Towards Supramolecular Fixation of NOX Gases: Encapsulated Reagents for Nitrosation

Abstract

The use of simple calix[4]arenes for chemical conversion of NO~2~/N~2~O~4~ gases is demonstrated in solution and in the solid state. Upon reacting with these gases, calixarenes 1 encapsulate nitrosonium (NO^+^) cations within their cavities with the formation of stable calixarene–NO^+^ complexes 2. These complexes act as encapsulated nitrosating reagents; cavity effects control their reactivity and selectivity. Complexes 2 were effectively used for nitrosation of secondary amides 5, including chiral derivatives. Unique size–shape selectivity was observed, allowing for exclusive nitrosation of less crowded N‐Me amides 5 a–e (up to 95 % yields). Bulkier N‐Alk (Alk>Me) substrates 5 did not react due to the hindered approach to the encapsulated NO^+^ reagents. Robust, silica gel based calixarene material 3 was prepared, which reversibly traps NO~2~/N~2~O~4~ with the formation of NO^+^‐storing silica gel 4. With material 4, similar size–shape selectivity was observed for nitrosation.
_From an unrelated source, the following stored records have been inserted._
(** * sbfi-knime-utils: the download waiter and its logger

    A shallow embedding of [wait_download_file]
    (src/sbfi_knime_utils/chrome_utils.py) together with the collaborators
    it talks to: Python's [str] methods, [os.path], [os], [shutil], [time]
    and the package's [Logger].

    Conventions of the embedding.
    - A Python [str] is a [string]; the model covers ASCII text, on which
      [str.lower] only touches the letters A..Z.
    - Paths follow [posixpath]: separator "/", case-sensitive names.
    - The file system is an explicit state (a "world") threaded through the
      calls; a failing call yields the text of the [OSError] it raises.
    - [waiting_time] is an IEEE-754 binary64 number, as in CPython, so that
      the accumulated [0.2]s round exactly like the running program.
    - [while True] is run with fuel; [None] means the fuel ran out before
      the call produced its outcome. *)

From Stdlib Require Import ZArith Ascii String List Bool Lia.
From Stdlib Require Import Numbers.DecimalString Floats.SpecFloat.
From stdpp Require Import base option list strings gmap fin_maps.

Local Open Scope string_scope.
Local Open Scope list_scope.

(** ** Python strings *)

Module PyStr.

(** [c.lower()] on one ASCII character. *)
Definition lower_ascii (c : ascii) : ascii :=
  let n := nat_of_ascii c in
  if (65 <=? n)%nat && (n <=? 90)%nat then ascii_of_nat (n + 32) else c.

(** [s.lower()]. *)
Fixpoint lower (s : string) : string :=
  match s with
  | EmptyString => EmptyString
  | String c s' => String (lower_ascii c) (lower s')
  end.

(** [s.lstrip(c)] for a one-character set. *)
Fixpoint lstrip (c : ascii) (s : string) : string :=
  match s with
  | EmptyString => EmptyString
  | String a s' => if Ascii.eqb a c then lstrip c s' else s
  end.

(** [s.startswith(p)]. *)
Fixpoint startswith (s p : string) : bool :=
  match p, s with
  | EmptyString, _ => true
  | String _ _, EmptyString => false
  | String b p', String a s' => Ascii.eqb a b && startswith s' p'
  end.

(** [s.endswith(suf)]: some tail of [s] is [suf]. *)
Fixpoint endswith (s suf : string) : bool :=
  if String.eqb s suf then true
  else match s with
       | EmptyString => false
       | String _ s' => endswith s' suf
       end.

(** The cut of [s] at its last occurrence of [sep], when there is one. *)
Fixpoint rcut (sep : ascii) (s : string) : option (string * string) :=
  match s with
  | EmptyString => None
  | String c s' =>
      match rcut sep s' with
      | Some (a, b) => Some (String c a, b)
      | None => if Ascii.eqb c sep then Some (EmptyString, s') else None
      end
  end.

(** [s.rsplit(sep, 1)] for a one-character separator: one or two pieces. *)
Definition rsplit1 (sep : ascii) (s : string) : list string :=
  match rcut sep s with
  | Some (a, b) => [a; b]
  | None => [s]
  end.

(** [s.split(sep)] for a one-character separator. *)
Fixpoint split (sep : ascii) (s : string) : list string :=
  match s with
  | EmptyString => [EmptyString]
  | String c s' =>
      if Ascii.eqb c sep then EmptyString :: split sep s'
      else match split sep s' with
           | x :: xs => String c x :: xs
           | [] => [String c EmptyString]
           end
  end.

(** [sep.join(l)]. *)
Fixpoint join (sep : string) (l : list string) : string :=
  match l with
  | [] => ""
  | [x] => x
  | x :: xs => x ++ sep ++ join sep xs
  end.

(** [str(n)] for an [int]. *)
Definition str_of_int (n : Z) : string :=
  NilZero.string_of_int (Z.to_int n).

Definition contains (c : ascii) (s : string) : bool :=
  existsb (Ascii.eqb c) (list_ascii_of_string s).

Definition hex_digit (n : nat) : ascii :=
  if (n <? 10)%nat then ascii_of_nat (48 + n) else ascii_of_nat (87 + n).

(** One character of [repr(s)], inside quotes [q]. *)
Definition repr_char (q c : ascii) : string :=
  let n := nat_of_ascii c in
  if Ascii.eqb c q || Ascii.eqb c "\"%char then String "\"%char (String c "")
  else if (n =? 9)%nat then "\t"
  else if (n =? 10)%nat then "\n"
  else if (n =? 13)%nat then "\r"
  else if (n <? 32)%nat || (127 <=? n)%nat then
    String "\"%char (String "x"%char
      (String (hex_digit (n / 16)) (String (hex_digit (n mod 16)) "")))
  else String c "".

(** The double-quote character. *)
Definition double_quote : ascii := ascii_of_nat 34.

(** [repr(s)]: single quotes, unless [s] holds a single quote and no
    double quote. *)
Definition repr (s : string) : string :=
  let q := if contains "'"%char s && negb (contains double_quote s)
           then double_quote else "'"%char in
  String q (String.concat "" (map (repr_char q) (list_ascii_of_string s)))
    ++ String q "".

(** [repr(l)] for a list of strings, as an f-string prints it. *)
Definition repr_list (l : list string) : string :=
  "[" ++ join ", " (map repr l) ++ "]".

End PyStr.

(** ** binary64 arithmetic for [waiting_time] *)

Module PyFloat.

Definition float := spec_float.

Definition add : float -> float -> float := SFadd 53 1024.

(** The literal [0] of [waiting_time = 0], once it meets a float. *)
Definition zero : float := S754_zero false.

(** The literal [0.2]: the double nearest to 1/5,
    [0x1.999999999999ap-3]. *)
Definition poll_interval : float :=
  S754_finite false 7205759403792794 (-55).

(** [x >= n] for a float [x] and an [int] [n]; Python compares the two
    exactly. *)
Definition ge_int (x : float) (n : Z) : bool :=
  match x with
  | S754_zero _ => (n <=? 0)%Z
  | S754_infinity s => negb s
  | S754_nan => false
  | S754_finite s m e =>
      let v := if s then Z.neg m else Z.pos m in
      if (0 <=? e)%Z then (n <=? v * 2 ^ e)%Z
      else (n * 2 ^ (- e) <=? v)%Z
  end.

End PyFloat.

(** ** The logger *)

Module Logger.

(** Modelled from the spec: the [LogEntry] record of logger.py, which is
    not among the sources: timestamp, originating function, message and
    error flag. *)
Record LogEntry := {
  timestamp : Z;
  function : string;
  message : string;
  is_error : bool
}.

(** Modelled from the spec: the [Logger] class of logger.py: an ordered,
    append-only sequence of entries. *)
Definition t := list LogEntry.

(** Modelled from the spec: [Logger()], a logger without entries. *)
Definition new : t := [].

(** Modelled from the spec: [Logger.log(function, message, is_error)]
    appends an entry stamped with the current time [now]; it never
    fails. *)
Definition log (now : Z) (fn msg : string) (err : bool) (l : t) : t :=
  l ++ [ {| timestamp := now; function := fn; message := msg;
            is_error := err |} ].

(** A cell of the table; [CNull] is the missing value. *)
Inductive cell :=
| CNull
| CDate (d : Z)
| CStr (s : string)
| CBool (b : bool).

Record DataFrame := {
  columns : list string;
  rows : list (list cell)
}.

Definition row_of (e : LogEntry) : list cell :=
  [CDate (timestamp e); CStr (function e); CStr (message e);
   CBool (is_error e)].

(** Modelled from the spec: [Logger.get_log_dataframe()]: the entries as
    rows under the fixed columns, in append order. *)
Definition get_log_dataframe (l : t) : DataFrame :=
  {| columns := ["Date"; "Function"; "Message"; "IsError"];
     rows := map row_of l |}.

(** [row[col]]: the cell of [row] under the column named [col]. *)
Fixpoint cell_at (cols : list string) (row : list cell) (col : string)
  : option cell :=
  match cols, row with
  | c :: cols', x :: row' =>
      if String.eqb c col then Some x else cell_at cols' row' col
  | _, _ => None
  end.

End Logger.

(** ** The file-system provider *)

(** What a call that changes the file system yields: the new world, or the
    text of the [OSError] it raised and the world it left behind. *)
Inductive fs_result (W : Type) :=
| Ok (w : W)
| Err (e : string) (w : W).
Arguments Ok {W} w.
Arguments Err {W} e w.

(** The calls of [os], [os.path], [shutil], [time] and [datetime] that the
    waiter makes, over a world [W]. *)
Class FileSystem (W : Type) := {
  (** [os.makedirs(path, exist_ok=True)] *)
  os_makedirs : string -> W -> fs_result W;
  os_path_isdir : string -> W -> bool;
  os_path_isfile : string -> W -> bool;
  os_path_exists : string -> W -> bool;
  (** [os.listdir(path)]: the names, or the text of the [OSError] *)
  os_listdir : string -> W -> string + list string;
  (** [shutil.move(src, dst)] *)
  shutil_move : string -> string -> W -> fs_result W;
  os_remove : string -> W -> fs_result W;
  (** [time.sleep(0.2)]: whatever the rest of the system does meanwhile *)
  time_sleep : W -> W;
  (** [datetime.now()] *)
  datetime_now : W -> Z
}.

(** [os.path.join(a, b)] of posixpath. *)
Definition os_path_join (a b : string) : string :=
  if PyStr.startswith b "/" then b
  else if String.eqb a "" || PyStr.endswith a "/" then a ++ b
  else a ++ "/" ++ b.

(** [os.path.isabs(p)] of posixpath. *)
Definition os_path_isabs (p : string) : bool := PyStr.startswith p "/".

(** ** wait_download_file *)

Inductive exn :=
| ValueError (msg : string)
| OSError (msg : string)
| TimeoutError (msg : string).

Inductive completion :=
| Return (output_file : list (list string))
| Raise (e : exn).

(** How a call ends: the world and the logger it leaves, and what the
    caller gets. *)
Record run (W : Type) := Run {
  final_world : W;
  final_logger : option Logger.t;
  result : completion
}.
Arguments Run {W} _ _ _.
Arguments final_world {W} _.
Arguments final_logger {W} _.
Arguments result {W} _.

Section Waiter.
Context {W : Type} `{FileSystem W}.

(** [if logger: logger.log(function, message, is_error=...)] *)
Definition log_if (logger : option Logger.t) (w : W)
    (fn msg : string) (err : bool) : option Logger.t :=
  match logger with
  | Some l => Some (Logger.log (datetime_now w) fn msg err l)
  | None => None
  end.

Section Loop.
Variables (folder_to_check folder_storage : string).
Variable (replace_filename : option string).

(** [replace_filename if replace_filename else downloaded_file_name]:
    [None] and the empty string are both falsy. *)
Definition new_file_name_of (downloaded_file_name : string) : string :=
  match replace_filename with
  | Some r => if String.eqb r "" then downloaded_file_name else r
  | None => downloaded_file_name
  end.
The N‐Me–N‐nitroso derivatives 6 d,e were obtained with ∼30 % yields, while bulkier amides were nitrosated with much lower yields (<8 %). Enantiomerically pure encapsulating reagent 2 d was tested for nitrosation of racemic amide 5 t, showing modest but reproducible stereoselectivity and ∼15 % ee. Given high affinity to NO^+^ species, which can be generated by a number of NO~X~ gases, these supramolecular reagents and materials may be useful for NO~X~ entrapment and separation in the environment and biomedical areas.